Subject terms: Aerospace engineering, Mechanical engineering
Introduction
Tough and impact resistant ceramic systems represent an ongoing revolution in materials and structures for aerospace, marine, automotive, construction, and armour applications1. Their outstanding properties (e.g. low-density, high compressive strength, high thermal stability, and high oxidation and corrosion resistance) as well as enhanced toughness and multi-impact resistance offer unique advantages over conventional rigid ceramic systems. Among numerous possibilities, tough ceramics have emerged as an ideal candidate for the extreme thermo-mechanical conditions such as thermal protection systems in gas-turbine engines, leading edge, or nozzle engine components2. Architectured ceramics, in particular, have attracted significant attention owed to their high mechanical performance (i.e., stiff, tough, multi-impact resistant, and damage tolerant) in advanced engineering applications3. The intrinsic rigid and brittle nature at the individual component level can be successfully translated to the enhanced toughness at the overall structural level via bioinspiration, as seen in biological materials such as bone4, nacre5, tooth enamel6, or sponge spicules7. Of the bioinspiration strategies which offer a toughness enhancement, the “topologically interlocking concept” consists of hard and stiff building blocks bonded along weak interfaces8–10. The challenge lies in the precise and industrially-scalable manufacturing of such mechanically enhanced structures8,11–13.

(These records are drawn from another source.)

Lemma translate_nodes data r :
  translate data = Normal r ->
  exists bn n, nodes_length data = Normal bn /\ trip_count bn = Normal n
               /\ collect n 0 (node_object data) = Normal (nodes r).
Proof.
  unfold translate, loop_objects at 1. intros H.
  destruct (nodes_length data) as [bn| |] eqn:Eb; simpl in H; try discriminate.
  destruct (trip_count bn) as [n| |] eqn:En; simpl in H; try discriminate.
  destruct (collect n 0 (node_object data)) as [ns| |] eqn:E; simpl in H; try discriminate.
  destruct (loop_objects edges_length edge_object data); simpl in H; try discriminate.
  injection H as <-. exists bn, n. repeat split; assumption.
Qed.

(** The id of a render node is its position, whatever the input: ids
    start at 0, have no gap and never repeat. *)
Theorem dataToGraph_ids_are_positions (data : JsVal) (incRelin : bool)
    (r : RenderGraph) (k : nat) (v : JsVal) :
  dataToGraph data incRelin = Normal r ->
  nth_error (nodes r) k = Some v ->
  get v "id" = Normal (JNum (Z.of_nat k)).
Proof.
  rewrite dataToGraph_translate. intros H Hk.
  destruct (translate_nodes _ _ H) as [bn [n [_ [_ E]]]].
  assert (Hlt : (k < n)%nat).
  { rewrite <- (collect_length _ _ _ _ E). apply nth_error_Some. congruence. }
  destruct (collect_nth _ _ _ _ k E Hlt) as [w [Hw Hobj]].
  rewrite Z.add_0_l in Hobj.
  assert (w = v) by congruence. subst w.
  eapply node_object_id; eassumption.
Qed.

Lemma dataToGraph_ids_are_positions_witness :
  dataToGraph sampleGraph true = Normal sampleRender
  /\ nth_error (nodes sampleRender) 7
     = Some (JObj [("id", JNum 7); ("title", JStr (QuoteJSONString "Add"));
                   ("type", JStr "empty")])
  /\ get (JObj [("id", JNum 7); ("title", JStr (QuoteJSONString "Add"));
                ("type", JStr "empty")]) "id"
     = Normal (JNum (Z.of_nat 7)).
Proof.
  split; [vm_compute; reflexivity|]. split; [vm_compute; reflexivity|].
  apply (dataToGraph_ids_are_positions sampleGraph true sampleRender 7);
    vm_compute; reflexivity.
Defined.

(** The call reads [data.nodes] and [data.edges] and nothing else of
    [data]: two inputs with the same two properties are translated alike. *)
Theorem dataToGraph_reads_nodes_and_edges (data data' : JsVal) (incRelin : bool) :
  get data "nodes" = get data' "nodes" ->
  get data "edges" = get data' "edges" ->
  dataToGraph data incRelin = dataToGraph data' incRelin.
Proof.
  intros Hn He. rewrite !dataToGraph_translate.
  assert (Hop : forall i, node_operation data i = node_operation data' i).
  { intros i. unfold node_operation. rewrite Hn. reflexivity. }
  assert (Hno : forall i, node_object data i = node_object data' i).
  { intros i. unfold node_object. rewrite Hop. reflexivity. }
  assert (Heo : forall i, edge_object data i = edge_object data' i).
  { intros i. unfold edge_object, edge_component. rewrite He. reflexivity. }
  unfold translate, loop_objects, nodes_length, edges_length. rewrite Hn, He.
  destruct (let* ns := get data' "nodes" in get ns "length") as [bn| |]; simpl;
    try reflexivity.
  destruct (trip_count bn) as [n| |]; simpl; try reflexivity.
  rewrite (collect_ext n 0 _ _ Hno).
  destruct (collect n 0 (node_object data')); simpl; try reflexivity.
  destruct (let* es := get data' "edges" in get es "length") as [be| |]; simpl;
    try reflexivity.
  destruct (trip_count be) as [m| |]; simpl; try reflexivity.
  rewrite (collect_ext m 0 _ _ Heo). reflexivity.
Qed.

Lemma dataToGraph_reads_nodes_and_edges_witness :
  get sampleGraph "nodes" = get sampleGraphOnly "nodes"
  /\ get sampleGraph "edges" = get sampleGraphOnly "edges"
  /\ dataToGraph sampleGraph true = dataToGraph sampleGraphOnly true.
Proof.
  split; [vm_compute; reflexivity|]. split; [vm_compute; reflexivity|].
  apply (dataToGraph_reads_nodes_and_edges sampleGraph sampleGraphOnly true);
    vm_compute; reflexivity.
Defined.

(** A missing container is a [TypeError], never an empty graph: the call
    throws when [data] is [null] or [undefined], when [data.nodes] is, and
    when [data.nodes] is an array but [data.edges] is [null] or
    [undefined], however good the nodes are. *)
Theorem dataToGraph_missing_container (data : JsVal) (incRelin : bool) :
  nullish data = true
  \/ (exists v, get data "nodes" = Normal v /\ nullish v = true)
  \/ (exists ns v, get data "nodes" = Normal (JArr ns)
                   /\ get data "edges" = Normal v /\ nullish v = true) ->
  dataToGraph data incRelin = TypeError.
Proof.
  rewrite dataToGraph_translate. unfold translate.
  intros [Hd | [[v [Hv Hn]] | [ns [v [Hns [Hv Hn]]]]]].
  - destruct data; try discriminate; reflexivity.
  - unfold loop_objects at 1, nodes_length. rewrite Hv. simpl.
    destruct v; try discriminate; reflexivity.
  - assert (He : loop_objects edges_length edge_object data = TypeError).
    { unfold loop_objects, edges_length. rewrite Hv. simpl.
      destruct v; try discriminate; reflexivity. }
    rewrite He.
    destruct (forallb has_operation ns) eqn:Hall.
    + destruct (nodes_loop_entries data ns Hns Hall) as [l [-> _]]. reflexivity.
    + rewrite (nodes_loop_throws data ns Hns Hall). reflexivity.
Qed.

Lemma dataToGraph_missing_container_witness :
  (nullish sampleData = true
   \/ (exists v, get sampleData "nodes" = Normal v /\ nullish v = true)
   \/ (exists ns v, get sampleData "nodes" = Normal (JArr ns)
                    /\ get sampleData "edges" = Normal v /\ nullish v = true))
  /\ dataToGraph sampleData false = TypeError.
Proof.
  assert (H : nullish sampleData = true
              \/ (exists v, get sampleData "nodes" = Normal v /\ nullish v = true)
              \/ (exists ns v, get sampleData "nodes" = Normal (JArr ns)
                               /\ get sampleData "edges" = Normal v
                               /\ nullish v = true)).
  { right. left. exists JUndefined. split; reflexivity. }
  split; [exact H|].
  exact (dataToGraph_missing_container sampleData false H).
Defined.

Both advanced subtractive and additive manufacturing technologies have emerged as promising solutions for the fabrication of the architectured ceramics with sophisticated architectured designs14,15. The subtractive manufacturing technique considered encompasses the use of advanced laser systems to develop three-dimensional (3D) architectures in brittle materials (e.g. glass), resulting in the improved resistance against quasi-static and low-velocity impact loads16. However, there are considerable drawbacks to the use of subtractive manufacturing technologies for the machining of brittle materials. Examples of these engineering hurdles include the complexity of process parameter optimization for various and differing laser setups, material compositions and thicknesses, and geometric/topological objectives. There has been significant investigation into the parametric effects of various fiber laser parameters, including the effect of fluence on ablation rate17,18, of raster pitch on surface roughness19, and of traverse speed and focal position on cut quality20. Findings from this research have led to the minimization of ripples and the elimination of cracks during ablation cutting. Although many studies have been performed on the design and assembly (e.g. machining, casting, or additive manufacturing) of topologically interlocked glasses or ceramics10,21, less consideration has been given to developing precise, near-net shaping and industrially scalable subtractive manufacturing techniques for fabricating such architectured ceramics.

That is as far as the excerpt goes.